# Directions for this task
Starting with the line containing "assert (HL : planned_into" and going on through the line containing "(20 ∉ roots)", return the lines of the data below exactly, and only those.

# Supplied information
────────────────────────────────────────

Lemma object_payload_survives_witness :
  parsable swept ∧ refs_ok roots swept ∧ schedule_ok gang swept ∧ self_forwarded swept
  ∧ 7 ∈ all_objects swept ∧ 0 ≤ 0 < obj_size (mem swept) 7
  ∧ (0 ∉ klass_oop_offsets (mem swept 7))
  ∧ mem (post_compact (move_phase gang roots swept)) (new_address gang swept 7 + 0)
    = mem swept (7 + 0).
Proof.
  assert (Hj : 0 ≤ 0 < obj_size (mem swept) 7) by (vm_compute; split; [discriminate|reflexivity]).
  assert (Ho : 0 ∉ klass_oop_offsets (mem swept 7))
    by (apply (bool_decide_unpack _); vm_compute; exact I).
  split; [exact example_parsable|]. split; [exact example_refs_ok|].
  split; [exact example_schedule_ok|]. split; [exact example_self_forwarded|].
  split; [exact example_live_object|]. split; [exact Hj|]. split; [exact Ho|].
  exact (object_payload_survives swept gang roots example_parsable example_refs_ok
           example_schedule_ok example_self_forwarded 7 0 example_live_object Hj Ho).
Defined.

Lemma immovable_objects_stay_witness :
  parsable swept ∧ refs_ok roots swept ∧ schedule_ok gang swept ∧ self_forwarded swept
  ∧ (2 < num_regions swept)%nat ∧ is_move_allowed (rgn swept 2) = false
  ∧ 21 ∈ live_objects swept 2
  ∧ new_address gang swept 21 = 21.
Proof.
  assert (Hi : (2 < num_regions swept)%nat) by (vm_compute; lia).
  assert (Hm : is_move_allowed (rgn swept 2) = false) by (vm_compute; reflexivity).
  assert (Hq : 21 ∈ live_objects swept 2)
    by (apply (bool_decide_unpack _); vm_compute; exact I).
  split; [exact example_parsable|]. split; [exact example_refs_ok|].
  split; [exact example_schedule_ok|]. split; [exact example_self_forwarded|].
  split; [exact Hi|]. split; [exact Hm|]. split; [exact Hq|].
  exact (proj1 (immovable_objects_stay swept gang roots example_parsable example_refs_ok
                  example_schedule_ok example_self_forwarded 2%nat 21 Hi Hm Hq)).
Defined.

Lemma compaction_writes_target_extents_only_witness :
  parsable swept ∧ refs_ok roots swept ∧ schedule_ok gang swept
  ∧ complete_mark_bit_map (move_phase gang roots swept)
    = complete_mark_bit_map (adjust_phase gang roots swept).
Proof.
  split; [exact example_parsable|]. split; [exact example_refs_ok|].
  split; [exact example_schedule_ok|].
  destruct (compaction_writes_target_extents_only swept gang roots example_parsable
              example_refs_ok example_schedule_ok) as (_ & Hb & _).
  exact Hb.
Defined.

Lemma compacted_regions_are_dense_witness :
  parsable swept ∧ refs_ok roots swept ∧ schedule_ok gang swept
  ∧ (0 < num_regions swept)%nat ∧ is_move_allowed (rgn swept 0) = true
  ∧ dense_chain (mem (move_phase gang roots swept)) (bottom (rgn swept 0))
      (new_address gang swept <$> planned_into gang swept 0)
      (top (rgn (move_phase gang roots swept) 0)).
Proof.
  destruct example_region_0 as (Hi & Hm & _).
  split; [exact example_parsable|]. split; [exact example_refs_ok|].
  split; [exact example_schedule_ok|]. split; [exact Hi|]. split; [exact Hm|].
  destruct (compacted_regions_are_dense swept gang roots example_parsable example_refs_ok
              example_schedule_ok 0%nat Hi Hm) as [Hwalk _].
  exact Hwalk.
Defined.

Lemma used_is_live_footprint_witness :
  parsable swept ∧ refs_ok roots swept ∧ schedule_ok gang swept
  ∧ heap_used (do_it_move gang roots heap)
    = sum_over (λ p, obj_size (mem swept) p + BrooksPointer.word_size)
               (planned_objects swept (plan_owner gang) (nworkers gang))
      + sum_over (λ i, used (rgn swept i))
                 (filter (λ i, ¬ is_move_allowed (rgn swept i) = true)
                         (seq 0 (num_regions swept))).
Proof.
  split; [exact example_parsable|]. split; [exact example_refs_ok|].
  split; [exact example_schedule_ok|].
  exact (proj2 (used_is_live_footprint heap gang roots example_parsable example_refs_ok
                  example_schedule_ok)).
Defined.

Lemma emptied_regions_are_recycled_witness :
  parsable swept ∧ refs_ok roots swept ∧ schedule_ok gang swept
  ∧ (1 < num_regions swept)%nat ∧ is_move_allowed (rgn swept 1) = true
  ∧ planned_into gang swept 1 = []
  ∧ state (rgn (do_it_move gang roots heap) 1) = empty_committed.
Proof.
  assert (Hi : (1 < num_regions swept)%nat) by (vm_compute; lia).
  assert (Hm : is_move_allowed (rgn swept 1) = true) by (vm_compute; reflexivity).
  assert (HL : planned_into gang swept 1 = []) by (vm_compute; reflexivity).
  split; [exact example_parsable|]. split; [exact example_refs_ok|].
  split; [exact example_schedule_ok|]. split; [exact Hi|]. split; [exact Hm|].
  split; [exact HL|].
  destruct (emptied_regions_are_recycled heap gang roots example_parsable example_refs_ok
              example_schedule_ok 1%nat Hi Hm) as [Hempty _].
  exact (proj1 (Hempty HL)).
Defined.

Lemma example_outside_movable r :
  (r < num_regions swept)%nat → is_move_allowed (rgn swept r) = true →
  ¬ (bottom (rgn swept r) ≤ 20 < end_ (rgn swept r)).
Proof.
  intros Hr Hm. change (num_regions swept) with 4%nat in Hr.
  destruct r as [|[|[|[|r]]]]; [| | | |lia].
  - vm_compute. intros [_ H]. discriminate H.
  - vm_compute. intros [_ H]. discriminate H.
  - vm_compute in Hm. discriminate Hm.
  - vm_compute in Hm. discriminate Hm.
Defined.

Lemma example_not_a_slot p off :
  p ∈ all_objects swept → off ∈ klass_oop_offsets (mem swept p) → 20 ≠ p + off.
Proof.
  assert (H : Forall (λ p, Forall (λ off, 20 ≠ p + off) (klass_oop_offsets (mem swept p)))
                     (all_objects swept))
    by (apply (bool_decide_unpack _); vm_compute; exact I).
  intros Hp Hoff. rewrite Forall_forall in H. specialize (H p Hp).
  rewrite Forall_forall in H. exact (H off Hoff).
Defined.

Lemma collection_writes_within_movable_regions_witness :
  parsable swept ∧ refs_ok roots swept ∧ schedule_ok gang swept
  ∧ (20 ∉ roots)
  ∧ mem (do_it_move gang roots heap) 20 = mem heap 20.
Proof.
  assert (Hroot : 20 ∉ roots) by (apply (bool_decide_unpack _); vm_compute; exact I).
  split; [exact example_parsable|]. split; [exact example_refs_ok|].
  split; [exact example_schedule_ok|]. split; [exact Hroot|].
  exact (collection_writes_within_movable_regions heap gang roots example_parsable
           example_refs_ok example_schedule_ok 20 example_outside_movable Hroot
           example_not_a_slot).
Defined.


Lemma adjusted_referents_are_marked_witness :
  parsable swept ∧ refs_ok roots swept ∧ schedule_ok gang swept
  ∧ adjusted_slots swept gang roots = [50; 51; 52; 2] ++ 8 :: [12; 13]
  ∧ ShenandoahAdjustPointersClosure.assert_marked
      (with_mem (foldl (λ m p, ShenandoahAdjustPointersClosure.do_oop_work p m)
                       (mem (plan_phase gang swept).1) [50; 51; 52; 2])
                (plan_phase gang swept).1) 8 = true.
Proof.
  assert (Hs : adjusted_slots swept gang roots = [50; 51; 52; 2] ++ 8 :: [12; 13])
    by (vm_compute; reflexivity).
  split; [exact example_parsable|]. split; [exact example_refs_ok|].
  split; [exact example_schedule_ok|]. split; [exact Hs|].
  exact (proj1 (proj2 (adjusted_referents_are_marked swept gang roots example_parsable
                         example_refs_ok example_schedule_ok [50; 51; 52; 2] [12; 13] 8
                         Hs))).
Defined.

────────────────────────────────────────

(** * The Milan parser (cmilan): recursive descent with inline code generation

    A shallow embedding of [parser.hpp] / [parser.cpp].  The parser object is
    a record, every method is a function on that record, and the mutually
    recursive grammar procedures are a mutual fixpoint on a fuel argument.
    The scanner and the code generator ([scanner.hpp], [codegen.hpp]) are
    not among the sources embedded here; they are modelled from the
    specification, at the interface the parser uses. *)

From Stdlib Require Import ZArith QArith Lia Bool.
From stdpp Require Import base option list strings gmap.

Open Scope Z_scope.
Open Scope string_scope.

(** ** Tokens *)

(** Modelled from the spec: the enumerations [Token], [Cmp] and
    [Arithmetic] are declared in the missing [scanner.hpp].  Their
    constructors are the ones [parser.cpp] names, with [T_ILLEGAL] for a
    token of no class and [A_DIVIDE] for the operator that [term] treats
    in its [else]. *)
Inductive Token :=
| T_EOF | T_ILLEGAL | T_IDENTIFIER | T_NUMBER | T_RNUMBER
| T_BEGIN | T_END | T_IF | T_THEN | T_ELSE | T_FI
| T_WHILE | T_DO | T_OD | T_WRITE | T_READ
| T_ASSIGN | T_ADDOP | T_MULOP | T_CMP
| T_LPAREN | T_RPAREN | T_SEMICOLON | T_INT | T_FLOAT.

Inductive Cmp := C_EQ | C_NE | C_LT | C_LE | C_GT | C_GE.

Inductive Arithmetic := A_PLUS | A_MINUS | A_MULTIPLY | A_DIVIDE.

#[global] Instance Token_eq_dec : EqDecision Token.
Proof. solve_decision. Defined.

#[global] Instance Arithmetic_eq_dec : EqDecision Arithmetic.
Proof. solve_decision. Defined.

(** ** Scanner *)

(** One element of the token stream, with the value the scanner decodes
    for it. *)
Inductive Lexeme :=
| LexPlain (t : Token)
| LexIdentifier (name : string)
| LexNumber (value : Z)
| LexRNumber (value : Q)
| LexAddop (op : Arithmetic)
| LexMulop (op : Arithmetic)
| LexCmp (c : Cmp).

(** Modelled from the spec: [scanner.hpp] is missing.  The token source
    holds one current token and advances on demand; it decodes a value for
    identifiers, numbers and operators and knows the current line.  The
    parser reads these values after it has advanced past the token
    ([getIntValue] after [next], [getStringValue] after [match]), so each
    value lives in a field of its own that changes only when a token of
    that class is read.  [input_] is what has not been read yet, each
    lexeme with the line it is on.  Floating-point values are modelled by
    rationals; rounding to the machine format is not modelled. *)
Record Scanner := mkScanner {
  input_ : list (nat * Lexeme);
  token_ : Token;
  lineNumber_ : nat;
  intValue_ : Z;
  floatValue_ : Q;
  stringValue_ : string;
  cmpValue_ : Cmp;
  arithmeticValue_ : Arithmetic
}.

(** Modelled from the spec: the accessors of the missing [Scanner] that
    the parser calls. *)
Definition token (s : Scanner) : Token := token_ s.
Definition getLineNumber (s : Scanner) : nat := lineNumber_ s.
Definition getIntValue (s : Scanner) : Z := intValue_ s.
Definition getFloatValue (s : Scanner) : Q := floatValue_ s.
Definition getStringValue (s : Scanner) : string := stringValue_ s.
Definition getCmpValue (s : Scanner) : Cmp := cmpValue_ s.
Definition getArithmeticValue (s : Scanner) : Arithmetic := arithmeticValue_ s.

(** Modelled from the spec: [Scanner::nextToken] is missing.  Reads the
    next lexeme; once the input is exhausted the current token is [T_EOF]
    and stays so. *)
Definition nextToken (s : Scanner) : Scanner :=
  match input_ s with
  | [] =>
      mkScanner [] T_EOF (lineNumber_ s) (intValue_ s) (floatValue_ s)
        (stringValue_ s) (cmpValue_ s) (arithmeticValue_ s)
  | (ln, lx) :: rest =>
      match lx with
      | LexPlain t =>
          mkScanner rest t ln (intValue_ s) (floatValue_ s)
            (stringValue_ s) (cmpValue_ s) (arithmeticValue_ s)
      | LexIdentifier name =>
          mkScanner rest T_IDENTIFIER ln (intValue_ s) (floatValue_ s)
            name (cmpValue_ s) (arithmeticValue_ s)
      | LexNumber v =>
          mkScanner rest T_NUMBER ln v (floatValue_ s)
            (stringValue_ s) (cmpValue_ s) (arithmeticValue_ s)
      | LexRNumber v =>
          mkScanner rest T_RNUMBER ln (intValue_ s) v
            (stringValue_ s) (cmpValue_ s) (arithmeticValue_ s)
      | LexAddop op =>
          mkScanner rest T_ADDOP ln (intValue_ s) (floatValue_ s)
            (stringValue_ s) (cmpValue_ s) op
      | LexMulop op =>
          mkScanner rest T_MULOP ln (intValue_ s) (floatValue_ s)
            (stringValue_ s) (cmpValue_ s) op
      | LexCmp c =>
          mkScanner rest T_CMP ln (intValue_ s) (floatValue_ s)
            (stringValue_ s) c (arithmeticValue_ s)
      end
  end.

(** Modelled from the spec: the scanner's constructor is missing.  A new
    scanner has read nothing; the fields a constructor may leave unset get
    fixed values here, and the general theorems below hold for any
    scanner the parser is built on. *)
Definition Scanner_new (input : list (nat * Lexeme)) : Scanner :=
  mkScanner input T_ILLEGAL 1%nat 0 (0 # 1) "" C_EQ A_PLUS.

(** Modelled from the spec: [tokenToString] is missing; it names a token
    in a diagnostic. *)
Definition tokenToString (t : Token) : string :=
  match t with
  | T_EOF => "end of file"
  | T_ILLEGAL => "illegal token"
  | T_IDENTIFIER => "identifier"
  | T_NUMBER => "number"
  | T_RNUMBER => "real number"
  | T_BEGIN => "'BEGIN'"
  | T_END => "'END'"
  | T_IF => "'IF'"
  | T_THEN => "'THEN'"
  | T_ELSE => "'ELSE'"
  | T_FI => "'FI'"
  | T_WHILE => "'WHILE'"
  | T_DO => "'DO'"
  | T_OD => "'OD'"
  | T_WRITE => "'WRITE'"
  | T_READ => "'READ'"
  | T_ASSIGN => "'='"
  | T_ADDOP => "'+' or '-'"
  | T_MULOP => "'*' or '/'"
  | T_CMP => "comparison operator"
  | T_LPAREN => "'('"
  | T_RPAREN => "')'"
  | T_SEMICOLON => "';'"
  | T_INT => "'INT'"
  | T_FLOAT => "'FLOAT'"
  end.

────────────────────────────────────────

# Answer to the exercise
  assert (HL : planned_into gang swept 1 = []) by (vm_compute; reflexivity).
  split; [exact example_parsable|]. split; [exact example_refs_ok|].
  split; [exact example_schedule_ok|]. split; [exact Hi|]. split; [exact Hm|].
  split; [exact HL|].
  destruct (emptied_regions_are_recycled heap gang roots example_parsable example_refs_ok
              example_schedule_ok 1%nat Hi Hm) as [Hempty _].
  exact (proj1 (Hempty HL)).
Defined.

Lemma example_outside_movable r :
  (r < num_regions swept)%nat → is_move_allowed (rgn swept r) = true →
  ¬ (bottom (rgn swept r) ≤ 20 < end_ (rgn swept r)).
Proof.
  intros Hr Hm. change (num_regions swept) with 4%nat in Hr.
  destruct r as [|[|[|[|r]]]]; [| | | |lia].
  - vm_compute. intros [_ H]. discriminate H.
  - vm_compute. intros [_ H]. discriminate H.
  - vm_compute in Hm. discriminate Hm.
  - vm_compute in Hm. discriminate Hm.
Defined.

Lemma example_not_a_slot p off :
  p ∈ all_objects swept → off ∈ klass_oop_offsets (mem swept p) → 20 ≠ p + off.
Proof.
  assert (H : Forall (λ p, Forall (λ off, 20 ≠ p + off) (klass_oop_offsets (mem swept p)))
                     (all_objects swept))
    by (apply (bool_decide_unpack _); vm_compute; exact I).
  intros Hp Hoff. rewrite Forall_forall in H. specialize (H p Hp).
  rewrite Forall_forall in H. exact (H off Hoff).
Defined.

Lemma collection_writes_within_movable_regions_witness :
  parsable swept ∧ refs_ok roots swept ∧ schedule_ok gang swept
  ∧ (20 ∉ roots)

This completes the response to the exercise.